DUSHANBE - Uzbekistan's President Shavkat Mirziyoyev and Tajik counterpart Emomali Rakhmon agreed on Friday to scrap an unpopular visa regime in place for more than 17 years during an "ice-breaker" meeting between the Central Asian nations.

Mirziyoyev, who made improving Uzbekistan's relations with its neighbours a priority when he took office in 2016, was greeted with great fanfare during his first visit to the Tajik capital Dushanbe.

He had previously promised to "break the ice" between the two countries that had endured frosty relations due to animosity between Rakhmon -- in power since 1992 -- and Islam Karimov, who took over in Uzbekistan during the late Soviet era and held power until his death in 2016.

Students from schools and universities in Tajikistan lined the streets in central Dushanbe, waving miniature flags of both countries, while a concert was held to mark Mirziyoyev's arrival.

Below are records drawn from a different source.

Lemma foldl_relax_opt_inv cur rest : ∀ st done,
  closed_graph g → cur ∈ visited st → path_inv g s st →
  (∀ a, a ∈ rest → arc g cur (a_node a) (a_weight a)) →
  opt_inv g s (Some cur) st →
  (∀ b, b ∈ done → a_node b ∉ visited st →
     ∃ zu zv, distances st !! cur = Some (Num zu)
              ∧ distances st !! a_node b = Some (Num zv) ∧ zv ≤ zu + a_weight b) →
  let st' := foldl (relax cur) st rest in
  opt_inv g s (Some cur) st'
  ∧ (∀ b, b ∈ done ++ rest → a_node b ∉ visited st' →
       ∃ zu zv, distances st' !! cur = Some (Num zu)
                ∧ distances st' !! a_node b = Some (Num zv) ∧ zv ≤ zu + a_weight b).
Proof.
  induction rest as [|a rest IH]; intros st done Hclosed Hcur Hinv Harcs Hopt Hdone.
  { simpl. split; [done|]. by rewrite app_nil_r. }
  simpl.
  destruct (relax_opt_inv cur st a done Hclosed Hcur Hinv) as [Hopt' Hdone']; try done.
  { apply Harcs, list_elem_of_here. }
  specialize (IH (relax cur st a) (done ++ [a]) Hclosed).
  rewrite <- app_assoc in IH. simpl in IH. apply IH; try done.
  - by rewrite relax_visited.
  - by apply relax_path_inv.
  - intros b Hb. by apply Harcs, list_elem_of_further.
Qed.

(** Once every neighbour of [cur] has been relaxed the invariant holds with
    no node set aside. *)
Lemma expand_opt_inv cur st nbrs :
  closed_graph g → cur ∈ visited st → path_inv g s st → g !! cur = Some nbrs →
  opt_inv g s (Some cur) st →
  opt_inv g s None (foldl (relax cur) st nbrs).
Proof.
  intros Hclosed Hcur Hinv Hg Hopt.
  destruct (foldl_relax_opt_inv cur nbrs st [] Hclosed Hcur Hinv) as [Hopt' Hall];
    try done.
  { intros a Ha. exists a. split; [by exists nbrs|done]. }
  { by intros b Hb%elem_of_nil. }
  simpl in Hopt', Hall.
  destruct Hopt' as [Hreal Hset Hexp Hqd Hq]. split; try done.
  intros u v w Hu _ Harc Hvn.
  destruct (decide (u = cur)) as [->|Hne].
  - destruct Harc as (a & (l & Hl & Ha) & <- & <-).
    rewrite Hg in Hl. injection Hl as <-. by apply Hall.
  - apply Hexp; try done. by intros [= ->].
Qed.
Definition toISOString (t : Z) : string :=
  let '(y, m, d) := civilFromDays (t / msPerDay) in
  let ms := t mod msPerDay in
  yearString y +:+ "-" +:+ padded 2 m +:+ "-" +:+ padded 2 d +:+ "T"
  +:+ padded 2 (ms / 3600000) +:+ ":" +:+ padded 2 (ms / 60000 mod 60)
  +:+ ":" +:+ padded 2 (ms / 1000 mod 60) +:+ "." +:+ padded 3 (ms mod 1000)
  +:+ "Z".

Definition digitOf (c : ascii) : option Z :=
  let n := Z.of_nat (nat_of_ascii c) in
  if (48 <=? n) && (n <=? 57) then Some (n - 48) else None.

(** Exactly [w] decimal digits at the head of [cs]. *)
Fixpoint readNum (w : nat) (acc : Z) (cs : list ascii) : option (Z * list ascii) :=
  match w with
  | O => Some (acc, cs)
  | S w' =>
      match cs with
      | c :: rest =>
          match digitOf c with
          | Some d => readNum w' (10 * acc + d) rest
          | None => None
          end
      | [] => None
      end
  end.

Definition readChar (c : ascii) (cs : list ascii) : option (list ascii) :=
  match cs with
  | c' :: rest => if Ascii.eqb c c' then Some rest else None
  | [] => None
  end.

Definition readYear (cs : list ascii) : option (Z * list ascii) :=
  match cs with
  | "+"%char :: rest => readNum 6 0 rest
  | "-"%char :: rest =>
      match readNum 6 0 rest with
      | Some (y, rest') => if y =? 0 then None else Some (- y, rest')
      | None => None
      end
  | _ => readNum 4 0 cs
  end.

Definition readMillis (cs : list ascii) : option (Z * list ascii) :=
  match cs with
  | "."%char :: rest => readNum 3 0 rest
  | _ => Some (0, cs)
  end.
(** * BookRise-Obsidian: the API client and the note synchronizer

    A shallow embedding of [src/BookriseClient.ts] (the response normalizer
    and the revisions of [chat]) and of the highlight synchronizer and the
    chat view of [main.ts], with the properties of the specification and
    further properties of the code stated and proved over it.

    JavaScript strings are sequences of UTF-16 code units; they are modelled
    as lists of code units.  What the JavaScript host provides and the
    repository only calls (number formatting, [toLowerCase], [JSON.parse],
    [JSON.stringify]) is an interface, [JsHost] and [JsonHost]. *)

From stdpp Require Import gmap list.
From Stdlib Require Import NArith ZArith Ascii Lia.
From Stdlib Require String DecimalString.
Import String.StringSyntax.

Set Warnings "-register-all".

Local Open Scope string_scope.
Local Open Scope list_scope.
Local Open Scope N_scope.

(** ** JavaScript strings *)

Module Js.

(** A string is the list of its code units. *)
Abbreviation jsstring := (list N).

Definition nl : jsstring := [10].
Definition quote : jsstring := [34].

(** A source literal, code unit by code unit. *)
Definition lit (s : String.string) : jsstring :=
  map N_of_ascii (String.list_ascii_of_string s).
Arguments lit : simpl never.

(** The class [\s] of a regular expression and the characters [trim]
    removes: ECMAScript WhiteSpace and LineTerminator. *)
Definition is_ws (c : N) : bool :=
  ((9 <=? c) && (c <=? 13)) || (c =? 32) || (c =? 160) || (c =? 5760)
  || ((8192 <=? c) && (c <=? 8202)) || (c =? 8232) || (c =? 8233)
  || (c =? 8239) || (c =? 8287) || (c =? 12288) || (c =? 65279).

Tajik leader Rakhmon said that the "brotherly peoples" of the two countries had "waited many years" for the visa regime to be scrapped, as well as for other positive developments in the long-fractured bilateral relationship.

Mirziyoyev in turn said there were "no outstanding problems" in the relationship after negotiations that also touched on improving trade and transit between the two authoritarian countries.

Under the key agreement reached Friday, Uzbek and Tajik citizens will be able to spend 30 days visa-free in the other's country, although it is not clear when the agreement will enter into force. Late Uzbek president Karimov was famously hostile towards other countries in the region, even threatening war with Kyrgyzstan and Tajikistan over water disputes in 2012.

Uzbekistan introduced visa restrictions for Tajiks in late 2000, which Tajikistan swiftly countered.

The thaw in relations has seen the two countries open a number of border crossings that had not been used for close to a decade earlier this month and resume air travel for the first time in 25 years in 2017.

Moreover, unlike Karimov, Mirziyoyev has not opposed Tajik plans to build a giant hydroelectric dam upstream of Uzbekistan, a country of some 32 million people that relies heavily on agriculture.

A joint statement released by the pair on Friday said Uzbekistan was prepared to "participate" in the construction of the multi-billion dollar dam, although it was not specified how it might do so.

Landlocked Uzbekistan and Tajikistan both share a border with war-torn Afghanistan and look to Russia and China for help boosting their struggling economies.